Pourtant j'ai peur de la voir, de constater qu'elle n'est pas dans son état normal, de remarquer sa couleur blanche. De la voir comme avant.
C'est d'ailleurs pour ça que j'ai pris le temps de passer ce foutu appel. Je retarde le moment. J'ai terriblement peur. Je suis mortifié.

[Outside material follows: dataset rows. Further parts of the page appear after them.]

(* ===== verification/CapitalAdmission.v ===== *)
(** * Capital admission

    Models [src/src/bolt_v3_capital_admission.rs]: the worst-case liability of an
    order, the admission decision that composes the state validation, the loss
    governor and the reservation ledger, and [CapitalAdmissionGate] with its rebuild
    from open orders.  Functions that take [&mut ledger] return it afterwards; [None] is
    a panic (of the loss governor's subtraction or of the evidence's [expect]). *)

From Stdlib Require Import ZArith Lia.
From stdpp Require Import sorting strings gmap numbers list.
From S2P Require Import Prelude RustText DecimalAmount LossGovernor CapitalReservation.
From S2P Require Import CapitalAdmissionState.

Open Scope Z_scope.

Inductive IntentSide : Type := Buy | Sell.
Inductive IntentOrderKind : Type := LimitOrder | MarketOrder.
Inductive IntentLiquidity : Type := Taker | RestingMaker.
Inductive ProductKind : Type := ProductPredictionMarketBinary.

Inductive LiabilityError : Type :=
| MissingMarketState
| MissingFeePolicy
| MissingSlippagePolicy
| InvalidIntentPrice
| InvalidIntentQuantity
| MissingQuoteSetId
| InsufficientAllowance
| InsufficientInventory
| ArithmeticOverflow.

Inductive CapitalAdmissionInvariant : Type :=
| AcceptedReservationHasRejectionReason
| ContradictoryReservationDecisionContext
| MissingReservationRejectionReason.

Inductive ValidatedReservationDecision : Type :=
| ValidatedAccepted
| ValidatedRejected (reason : ReservationRejectionReason).

Inductive CapitalAdmissionReason : Type :=
| ReasonLoss (reason : LossHaltReason)
| ReasonReservation (reason : ReservationRejectionReason)
| ReasonLiability (error : LiabilityError)
| ReasonInvariant (invariant : CapitalAdmissionInvariant)
| ReasonMissingNtState
| ReasonStaleNtState (kind : CapitalAdmissionStateEvidenceKind)
| ReasonUnattributedNtState (kind : CapitalAdmissionStateEvidenceKind).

J'ai la sensation que je peux la perdre à tout moment. Cette impression me broie de l'intérieur, m'empêchant de respirer convenablement.
Je ferme les yeux, inspire profondément et toque à la porte. Un faible « entré » se fait entendre, me donnant l'envie de passer le pas de la porte pour la serrer dans mes bras.
Les murs blancs de la pièce me rappellent de mauvais souvenirs, mais je les cloisonne dans ma mémoire pour sourire à ma sœur.
Joyce est couchée dans son lit, le teint pâle, les yeux cernés et le souffle léger. Elle paraît épuisée.
– Salut, toi.
– Salut, grande sœur. Comment tu vas ?
– C'est plutôt à moi de te poser cette question, tu ne crois pas ? lui réponds-je en souriant légèrement.
– Le traitement me couche littéralement, mais c'est normal. J'irais mieux ensuite, alors je peux bien rester allongée quelque temps !
– Tu as raison. Tu me laisses une petite place ?
Je pose mon sac et ma veste sur la seule chaise présente dans la pièce. Joyce se décale et soulève la petite couverture. Je lui souris avant de m'avancer. Je m'assois et me soulève pour qu'elle puisse poser sa tête sur mon épaule. Je baisse ma tête vers la sienne, dépose un baiser sur son front et soupire enfin de bien-être.
Ses bras sont encore mieux qu'un antidépresseur pour moi.
– Dis, tu penses que ça va aller ? me murmure Joyce.
– Bien sûr ! Dans quelque temps, tu pourras rentrer à la maison, et même aller à l'école.
– Quoi ? T'es sérieuse ? T'es d'accord ?
– Oui. J'y ai bien réfléchi et je pense que tu peux aussi avoir ce que les autres adolescents ont. Et ça passe par aller à l'école.
– Merci, Haylee !
Son corps se tourne vers moi, ses bras m'entourent et sa tête plonge dans le creux de mon cou. Je sens son sourire contre ma peau, faisant briller le mien en réponse.
– Mais je ne voulais pas parler de ça, au début... ajoute-t-elle en reprenant sa place initiale.
– De quoi, dans ce cas ?
– D'argent.
– Ne t'occupe pas de ça, mais uniquement de toi. Je vais trouver une solution.
– Écoute, je ne suis plus la petite fille de la première chimio. Je sais que c'est cher et qu'on n'a clairement pas les moyens.
– Joyce...
– Une fois que j'irais mieux, je veux prendre un petit job. Je veux t'aider.
– Je ne suis pas d'accord.
– Je ne te demande pas ton avis. Je veux battre cette foutue maladie et ça passe par payer les frais. Je ne veux pas seulement guérir, je veux qu'on puisse dire adieu à tout ça rapidement.
Je ne trouve pas les mots. Je ne voulais pas qu'elle s'épuise avec un travail, c'est pour cela que je refusais à chaque reprise. Or, là, c'est symbolique.
– D'accord. Tu pourras avoir un petit travail. Mais seulement quand on sera sur que tu seras assez en forme pour le faire, ok ?
– Ok ! Merci.
C'est vrai qu'un peu d'argent ne nous fera pas de mal. En attendant, il faut tout de même que je trouve un vrai travail. La chimio peut durer de longues semaines. Par la même occasion, cela va allonger la facture. Même avec un délai accorder par l'hôpital, cela ne fera pas tomber l'argent du ciel.
Je ferme les yeux fortement, serrant Joyce dans mes bras. À deux, nous nous en sortirons. Toujours.